Imagine if Brexit had worked this way. Not "leave or remain" but: "Should the UK set independent trade policy? (Vote.) Should the UK end freedom of movement? (Vote.) Should the UK maintain regulatory alignment with the EU for financial services? (Vote.) Should the Northern Ireland border remain open? (Vote.)" The UK might have ended up with a nuanced, component-by-component relationship with the EU that reflected what people actually wanted, instead of a binary choice that satisfied almost nobody.

Every vote, every component, every aggregation — all recorded in the event graph. The decision tree is public. You can trace exactly how a constitutional change was proposed, debated, decomposed, voted on, and either adopted or rejected. Not meeting minutes that someone summarised. The actual chain.


The Politics Page

This isn't theoretical. It's an interface. The governance system manifests as a page on the social platform.

Active Proposals. Each displayed as a tree — the root proposal at the top, atomic components below, each with its own discussion thread, its own vote count, its own status (open, approved, revision requested, rejected). You can see the shape of the disagreement at a glance: which components have consensus, which are contested, which are blocking the merge.

The Diff. For every component, the page shows what changes — the current constitutional text on the left, the proposed change on the right. Literally a diff view. If you've ever reviewed a pull request, you know how to read this. If you haven't, it's still intuitive: red means removed, green means added, unchanged text provides context. Nobody votes on something they can't see. The diff makes the change legible — not buried in legalese, not summarised by a committee, but shown in full, side by side, character by character.

Contrast this with real legislation. The US Affordable Care Act was 906 pages. The EU's General Data Protection Regulation is 88 pages of dense legal text. Canada's 2023 Budget Implementation Act was 400+ pages. These are documents that the people voting on them frequently haven't read in full. The diff view solves this: you see only what's changing, in context, at the component level. A single atomic component might change three sentences. Anyone can read three sentences.

Causal Chain. Every proposal links to the events that prompted it. "This proposal exists because of [event X] where [thing Y] happened and the current constitution didn't address it." You can walk the chain. You can see whether the proposal actually addresses the triggering problem or whether it's opportunistic scope creep. Compare this to real legislation, where the connection between a triggering event and the resulting law is mediated by lobbyists, committees, and months of negotiation that obscure the original intent. Here the chain is direct. The event that broke something links to the proposal that fixes it.

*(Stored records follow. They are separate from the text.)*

(* ===== verification/_CoqProject ===== *)
-Q . S2P
Prelude.v
Status.v
Endian.v
Crc32c.v
Buffer.v
Types.v
Text.v
OrdMap.v
Codec.v
MessageCodec.v
MessagesData.v
MessagesControl.v
MessagesGroup.v
MessageSize.v
Messages.v
Frame.v
Record.v
FileUtil.v
Search.v
OffsetIndex.v
Quiet.v
Segment.v
SegmentSpec.v
Recovery.v
SegmentOps.v
SegmentRead.v
SegmentTheorems.v
PartitionLog.v
PartitionLogSpec.v
PartitionLogRoll.v
PartitionLogBatch.v
PartitionLogAppend.v
PartitionLogRead.v
PartitionLogTruncate.v
PartitionLogOpen.v
PartitionLogTheorems.v
PartitionLogCrash.v
ClusterMetadata.v
ClusterMetadataTheorems.v
Replica.v
ReplicaTheorems.v
Replication.v
ReplicationTheorems.v
Assignor.v
OffsetStore.v
OffsetStoreTheorems.v
GroupCoordinator.v
GroupCoordinatorTheorems.v
RequestHandler.v
RequestTheorems.v
MpmcQueue.v
MpmcTheorems.v
Mailbox.v
SpscRing.v
Config.v
BrokerConfig.v
ConfigTheorems.v
PartitionManager.v
PartitionManagerTheorems.v
Broker.v
BrokerTheorems.v
Socket.v
Connection.v
ConnectionTheorems.v
Histogram.v
SyncClient.v
ClientContext.v
Producer.v
Consumer.v
ConsumerTheorems.v
LoopTasks.v
EventLoop.v
TcpServer.v
Worker.v
Sender.v
SenderTheorems.v
Registry.v
RegistryTheorems.v
Exporter.v
BrokerLoops.v
Lemma zlen_nonneg {A} (l : list A) : 0 ≤ zlen l.
Proof. unfold zlen; lia. Qed.

Lemma zlen_nil {A} : zlen (@nil A) = 0.
Proof. done. Qed.

Lemma zlen_cons {A} (x : A) l : zlen (x :: l) = 1 + zlen l.
Proof. unfold zlen; simpl length; lia. Qed.

Lemma zlen_app {A} (l k : list A) : zlen (l ++ k) = zlen l + zlen k.
Proof. unfold zlen; rewrite length_app; lia. Qed.

Lemma zlen_ztake {A} n (l : list A) : zlen (ztake n l) = Z.min (Z.max n 0) (zlen l).
Proof. unfold zlen, ztake; rewrite length_take; lia. Qed.

Lemma zlen_zdrop {A} n (l : list A) : zlen (zdrop n l) = Z.max (zlen l - Z.max n 0) 0.
Proof. unfold zlen, zdrop; rewrite length_drop; lia. Qed.

Lemma zlen_0_nil {A} (l : list A) : zlen l = 0 → l = [].
Proof. destruct l; [done|]. rewrite zlen_cons. pose proof (zlen_nonneg l). lia. Qed.

Lemma ztake_app_le {A} n (l k : list A) : n ≤ zlen l → ztake n (l ++ k) = ztake n l.
Proof. unfold zlen, ztake. intros. rewrite take_app_le; [done|lia]. Qed.

Lemma ztake_all {A} n (l : list A) : zlen l ≤ n → ztake n l = l.
Proof. unfold zlen, ztake. intros. apply take_ge; lia. Qed.

Lemma ztake_app {A} n (l k : list A) : n = zlen l → ztake n (l ++ k) = l.
Proof. intros ->. rewrite ztake_app_le by lia. by apply ztake_all. Qed.

Lemma ztake_0 {A} n (l : list A) : n ≤ 0 → ztake n l = [].
Proof. unfold ztake. intros. by replace (Z.to_nat n) with 0%nat by lia. Qed.

Lemma zdrop_0 {A} n (l : list A) : n ≤ 0 → zdrop n l = l.
Proof. unfold zdrop. intros. by replace (Z.to_nat n) with 0%nat by lia. Qed.

Lemma zdrop_all {A} n (l : list A) : zlen l ≤ n → zdrop n l = [].
Proof. unfold zlen, zdrop. intros. apply drop_ge; lia. Qed.

Lemma zdrop_app_ge {A} n (l k : list A) :
  zlen l ≤ n → zdrop n (l ++ k) = zdrop (n - zlen l) k.
Proof. unfold zlen, zdrop. intros. rewrite drop_app_ge by lia. f_equal; lia. Qed.

Lemma zdrop_app_le {A} n (l k : list A) : n ≤ zlen l → zdrop n (l ++ k) = zdrop n l ++ k.
Proof. unfold zlen, zdrop. intros. apply drop_app_le; lia. Qed.

Lemma zdrop_app {A} n (l k : list A) : n = zlen l → zdrop n (l ++ k) = k.
Proof. intros ->. rewrite zdrop_app_ge by lia. apply zdrop_0; lia. Qed.

Lemma zdrop_zdrop {A} n m (l : list A) :
  0 ≤ n → 0 ≤ m → zdrop n (zdrop m l) = zdrop (m + n) l.
Proof. unfold zdrop. intros. rewrite drop_drop. f_equal; lia. Qed.

Lemma ztake_zdrop {A} n (l : list A) : ztake n l ++ zdrop n l = l.
Proof. apply take_drop. Qed.

Lemma ztake_ztake {A} n m (l : list A) : ztake n (ztake m l) = ztake (Z.min n m) l.
Proof. unfold ztake. rewrite take_take. f_equal; lia. Qed.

Reputation-Weighted Results. Vote tallies shown in real time, weighted by reputation. But also shown unweighted — so you can see if the reputation-weighted result diverges from the raw count. If 80% of members vote yes but the reputation-weighted result is no, that's visible. It's a signal worth investigating. Maybe the high-reputation members see a risk the majority doesn't. Or maybe the reputation system is concentrating power in ways that need examination. Either way, the divergence is data, not hidden. Transparency about the weighting prevents the weighting from becoming a hidden power structure.

Both Constituencies. Human votes and agent votes displayed separately. You can see if humans approve but agents reject, or vice versa. The dual-consent requirement means both bars need to fill. When they diverge, that divergence is the most interesting data on the page — it shows where humans and agents see the world differently. A proposal that humans love but agents reject is worth examining closely. So is the reverse. The disagreement is the signal.

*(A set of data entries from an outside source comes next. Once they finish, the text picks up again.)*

(* ===== verification/Status.v ===== *)
(** * Status: error codes, [Status] and [Result]

    Models include/pulselog/base/status.h and src/base/status.cc.  [Status]
    carries a code and a message; [operator==] compares codes only, and that
    equivalence is [status_eq] here.  The rest of the development propagates
    errors by code through [Result], the fallible-value type of the source, and
    through [SR], the same thing for code that also mutates an object: the
    mutations made before an early return stay, exactly as in the source. *)
From S2P Require Import Prelude.

Inductive ErrorCode : Set :=
  | kOk | kUnknown | kInvalidArgument | kNotFound | kAlreadyExists | kOutOfRange
  | kCorruption | kIoError | kUnavailable | kTimeout | kBackpressure | kNotLeader
  | kNotEnoughReplicas | kProtocolError | kUnsupportedVersion | kPermissionDenied
  | kResourceExhausted | kRebalanceInProgress | kUnknownMember | kIllegalGeneration
  | kClosed | kWouldBlock | kInternal.

#[global] Instance ErrorCode_eq_dec : EqDecision ErrorCode.
Proof. solve_decision. Defined.

(** The declaration order is the numbering of the enum. *)
Definition all_error_codes : list ErrorCode :=
  [kOk; kUnknown; kInvalidArgument; kNotFound; kAlreadyExists; kOutOfRange;
   kCorruption; kIoError; kUnavailable; kTimeout; kBackpressure; kNotLeader;
   kNotEnoughReplicas; kProtocolError; kUnsupportedVersion; kPermissionDenied;
   kResourceExhausted; kRebalanceInProgress; kUnknownMember; kIllegalGeneration;
   kClosed; kWouldBlock; kInternal].

(** [static_cast<std::uint16_t>(code)]. *)
Definition error_code_raw (c : ErrorCode) : Z :=
  match c with
  | kOk => 0 | kUnknown => 1 | kInvalidArgument => 2 | kNotFound => 3
  | kAlreadyExists => 4 | kOutOfRange => 5 | kCorruption => 6 | kIoError => 7
  | kUnavailable => 8 | kTimeout => 9 | kBackpressure => 10 | kNotLeader => 11
  | kNotEnoughReplicas => 12 | kProtocolError => 13 | kUnsupportedVersion => 14
  | kPermissionDenied => 15 | kResourceExhausted => 16 | kRebalanceInProgress => 17
  | kUnknownMember => 18 | kIllegalGeneration => 19 | kClosed => 20
  | kWouldBlock => 21 | kInternal => 22
  end.

(** [static_cast<ErrorCode>(raw)] for a raw value inside the enumeration. *)
Definition error_code_of_raw (raw : Z) : option ErrorCode :=
  if bool_decide (0 ≤ raw) then all_error_codes !! Z.to_nat raw else None.

Lemma error_code_of_raw_raw c : error_code_of_raw (error_code_raw c) = Some c.
Proof. by destruct c. Qed.

Lemma error_code_raw_range c : 0 ≤ error_code_raw c ≤ 22.
Proof. destruct c; simpl; lia. Qed.

Definition ErrorCodeName (code : ErrorCode) : string :=
  match code with
  | kOk => "OK" | kUnknown => "UNKNOWN" | kInvalidArgument => "INVALID_ARGUMENT"
  | kNotFound => "NOT_FOUND" | kAlreadyExists => "ALREADY_EXISTS"
  | kOutOfRange => "OUT_OF_RANGE" | kCorruption => "CORRUPTION"
  | kIoError => "IO_ERROR" | kUnavailable => "UNAVAILABLE" | kTimeout => "TIMEOUT"
  | kBackpressure => "BACKPRESSURE" | kNotLeader => "NOT_LEADER"
  | kNotEnoughReplicas => "NOT_ENOUGH_REPLICAS" | kProtocolError => "PROTOCOL_ERROR"
  | kUnsupportedVersion => "UNSUPPORTED_VERSION"
  | kPermissionDenied => "PERMISSION_DENIED"
  | kResourceExhausted => "RESOURCE_EXHAUSTED"
  | kRebalanceInProgress => "REBALANCE_IN_PROGRESS"
  | kUnknownMember => "UNKNOWN_MEMBER" | kIllegalGeneration => "ILLEGAL_GENERATION"
  | kClosed => "CLOSED" | kWouldBlock => "WOULD_BLOCK" | kInternal => "INTERNAL"
  end%string.

Definition IsRetryable (code : ErrorCode) : bool :=
  match code with
  | kUnavailable | kTimeout | kBackpressure | kNotLeader | kNotEnoughReplicas
  | kRebalanceInProgress | kWouldBlock => true
  | _ => false
  end.

Record Status : Set := mkStatus { code : ErrorCode; message : string }.

Definition OkStatus : Status := mkStatus kOk "".
Definition status_ok (s : Status) : bool := bool_decide (code s = kOk).

(** [Status::operator==]: codes only. *)
Definition status_eq (a b : Status) : Prop := code a = code b.

Definition ToString (s : Status) : string :=
  if status_ok s then "OK"
  else (ErrorCodeName (code s) +:+
        (if bool_decide (message s = "") then "" else ": " +:+ message s))%string.

Definition WithContext (context : string) (s : Status) : Status :=
  if status_ok s then s else mkStatus (code s) (context +:+ ": " +:+ message s)%string.

(** The errno values [ErrnoToStatus] distinguishes; every other one is [EOther]. *)
Inductive Errno : Set :=
  | EINTR | ENOENT | EEXIST | EACCES | EPERM | ENOSPC | EDQUOT | EMFILE | ENFILE
  | EAGAIN | ETIMEDOUT | EINVAL | ECONNRESET | EPIPE | ENOTCONN | EOther (n : Z).

#[global] Instance Errno_eq_dec : EqDecision Errno.
Proof. solve_decision. Defined.

(** The code [ErrnoToStatus] gives to an errno (its message is text only). *)
Definition ErrnoToStatus (err : Errno) : ErrorCode :=
  match err with
  | ENOENT => kNotFound
  | EEXIST => kAlreadyExists
  | EACCES | EPERM => kPermissionDenied
  | ENOSPC | EDQUOT | EMFILE | ENFILE => kResourceExhausted
  | EAGAIN => kWouldBlock
  | ETIMEDOUT => kTimeout
  | EINVAL => kInvalidArgument
  | ECONNRESET | EPIPE | ENOTCONN => kClosed
  | EINTR | EOther _ => kIoError
  end.

Lemma ErrnoToStatus_not_ok err : ErrnoToStatus err ≠ kOk.
Proof. destruct err; discriminate. Qed.

#[global] Instance status_eq_equivalence : Equivalence status_eq.
Proof. unfold status_eq; split; repeat intro; congruence. Qed.

#[global] Instance WithContext_proper ctx : Proper (status_eq ==> status_eq) (WithContext ctx).
Proof.
  intros [c1 m1] [c2 m2]; unfold status_eq, WithContext, status_ok; simpl.
  intros ->. by case_bool_decide.
Qed.

Lemma WithContext_status_eq ctx s : status_eq (WithContext ctx s) s.
Proof. unfold WithContext, status_eq. by destruct (status_ok s). Qed.

(** ** [Result<T>] *)

Inductive Result (A : Type) : Type :=
  | Ok (a : A)
  | Err (e : ErrorCode).
Arguments Ok {A} a.
Arguments Err {A} e.

#[global] Instance Result_eq_dec {A} `{!EqDecision A} : EqDecision (Result A).
Proof. solve_decision. Defined.

(** [Result(Status)]: an OK status without a value becomes [kInternal]. *)
Definition result_of_status {A} (s : Status) : Result A :=
  if status_ok s then Err kInternal else Err (code s).

Definition result_code {A} (r : Result A) : ErrorCode :=
  match r with Ok _ => kOk | Err e => e end.

Definition is_ok {A} (r : Result A) : bool := match r with Ok _ => true | Err _ => false end.

Definition rbind {A B} (r : Result A) (k : A → Result B) : Result B :=
  match r with Ok a => k a | Err e => Err e end.

(** ** Fallible operations on a mutable object

    [SR S A] is a method of an object of type [S]: it returns a [Result] and
    the object as the method left it, whether or not it succeeded. *)
Definition SR (S A : Type) : Type := S → Result A * S.

Definition sret {S A} (a : A) : SR S A := λ s, (Ok a, s).
Definition sfail {S A} (e : ErrorCode) : SR S A := λ s, (Err e, s).
Definition sbind {S A B} (m : SR S A) (k : A → SR S B) : SR S B := λ s,
  match m s with
  | (Ok a, s') => k a s'
  | (Err e, s') => (Err e, s')
  end.
Definition sget {S} : SR S S := λ s, (Ok s, s).
Definition smod {S} (f : S → S) : SR S unit := λ s, (Ok tt, f s).
Definition slift {S A} (r : Result A) : SR S A := λ s, (r, s).
(** Run a method of a sub-object reached by a getter and a setter. *)
Definition szoom {S T A} (get : S → T) (set : T → S → S) (m : SR T A) : SR S A := λ s,
  let '(r, t) := m (get s) in (r, set t s).
(** A status that the caller inspects instead of propagating. *)
Definition stry {S A} (m : SR S A) : SR S (Result A) := λ s,
  let '(r, s') := m s in (Ok r, s').

Declare Scope pulse_scope.
Delimit Scope pulse_scope with pulse.
Notation "'let?' x := r 'in' k" := (rbind r (λ x, k))
  (at level 10, x name, r at level 100, k at level 200) : pulse_scope.
Notation "'let?' ' p := r 'in' k" := (rbind r (λ p, k))
  (at level 10, p strict pattern, r at level 100, k at level 200) : pulse_scope.
Notation "'let!' x := m 'in' k" := (sbind m (λ x, k))
  (at level 10, x name, m at level 100, k at level 200) : pulse_scope.
Notation "'let!' ' p := m 'in' k" := (sbind m (λ p, k))
  (at level 10, p strict pattern, m at level 100, k at level 200) : pulse_scope.
Notation "m ;;; k" := (sbind m (λ _, k))
  (at level 100, right associativity) : pulse_scope.
#[global] Open Scope pulse_scope.

Lemma sbind_ok {S A B} (m : SR S A) (k : A → SR S B) s a s' :
  m s = (Ok a, s') → sbind m k s = k a s'.
Proof. unfold sbind. by intros ->. Qed.

Lemma sbind_err {S A B} (m : SR S A) (k : A → SR S B) s e s' :
  m s = (Err e, s') → sbind m k s = (Err e, s').
Proof. unfold sbind. by intros ->. Qed.

Lemma sbind_inv_ok {S A B} (m : SR S A) (k : A → SR S B) s b s'' :
  sbind m k s = (Ok b, s'') → ∃ a s', m s = (Ok a, s') ∧ k a s' = (Ok b, s'').
Proof. unfold sbind. destruct (m s) as [[a|e] s'] eqn:E; naive_solver. Qed.

Lemma sbind_assoc {S A B C} (m : SR S A) (f : A → SR S B) (g : B → SR S C) s :
  sbind (sbind m f) g s = sbind m (λ a, sbind (f a) g) s.
Proof. unfold sbind. by destruct (m s) as [[]]. Qed.

(** A property of the object that every step of a method keeps. *)
Definition preserves {S A} (I : S → Prop) (m : SR S A) : Prop := ∀ s, I s → I (m s).2.

Lemma preserves_bind {S A B} (I : S → Prop) (m : SR S A) (k : A → SR S B) :
  preserves I m → (∀ a, preserves I (k a)) → preserves I (sbind m k).
Proof.
  intros Hm Hk s Hs. specialize (Hm s Hs). unfold sbind.
  destruct (m s) as [[a|e] s'] eqn:E; simpl in *; [by apply Hk | done].
Qed.

Lemma preserves_ret {S A} (I : S → Prop) (a : A) : preserves I (sret a).
Proof. by intros s. Qed.
Lemma preserves_fail {S A} (I : S → Prop) e : preserves I (@sfail S A e).
Proof. by intros s. Qed.
Lemma preserves_get {S} (I : S → Prop) : preserves I (@sget S).
Proof. by intros s. Qed.
Lemma preserves_lift {S A} (I : S → Prop) (r : Result A) : preserves I (slift r).
Proof. by intros s. Qed.

Create HintDb pulse.
#[export] Hint Resolve preserves_ret preserves_fail preserves_get preserves_lift : pulse.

Precedent. Past proposals that addressed similar topics, with their outcomes. The system builds constitutional case law organically. "The last time someone proposed expanding agent rights, Components A and B passed but C was rejected for these reasons." Institutional memory that doesn't depend on anyone remembering — it's on the graph. A new member can read the full history of every governance decision that led to the current constitution, with the reasoning and vote patterns intact. Onboarding to the political culture takes an afternoon of reading, not years of institutional experience.

Discussion. Each component has its own thread. Debate happens at the component level, not the proposal level. This prevents the failure mode where discussion of a complex proposal gets dominated by the most controversial component while the other four get no scrutiny at all. You've seen this on every internet forum: a nuanced multi-part proposal gets reduced to an argument about the one part people disagree on. Component-level discussion forces component-level attention.

The Muscle Memory Argument

Here's why the Politics Page matters more than any individual proposal that passes through it.

Most democratic systems invoke their governance mechanisms only for big decisions. Elections happen every few years. Referendums are rare. Constitutional amendments are rarer. The governance muscle atrophies between uses. When a crisis arrives — and crises always arrive — the community reaches for a mechanism it hasn't practised, run by people who've never operated it at scale, under pressure that rewards speed over deliberation.

This is measurable. Voter turnout has declined globally from 65.2% in 2008 to 55.5% in 2023. The governance muscle isn't just atrophying — it's being abandoned. And the response from most democratic reformers is: "we need to make it easier to vote." Which is true but insufficient. Making it easier to participate in a system people don't trust doesn't fix the trust problem. You also need to make participation meaningful — and that means granularity, transparency, and visible impact.

The Politics Page runs constantly. Not because there are constant crises, but because governance is granular enough that small refinements happen all the time. "Should the default notification frequency for authority requests change from 15 minutes to 10?" That's a small proposal. Maybe five components. Low stakes. But it exercises the same mechanism that will eventually handle succession, rights expansion, or structural reform.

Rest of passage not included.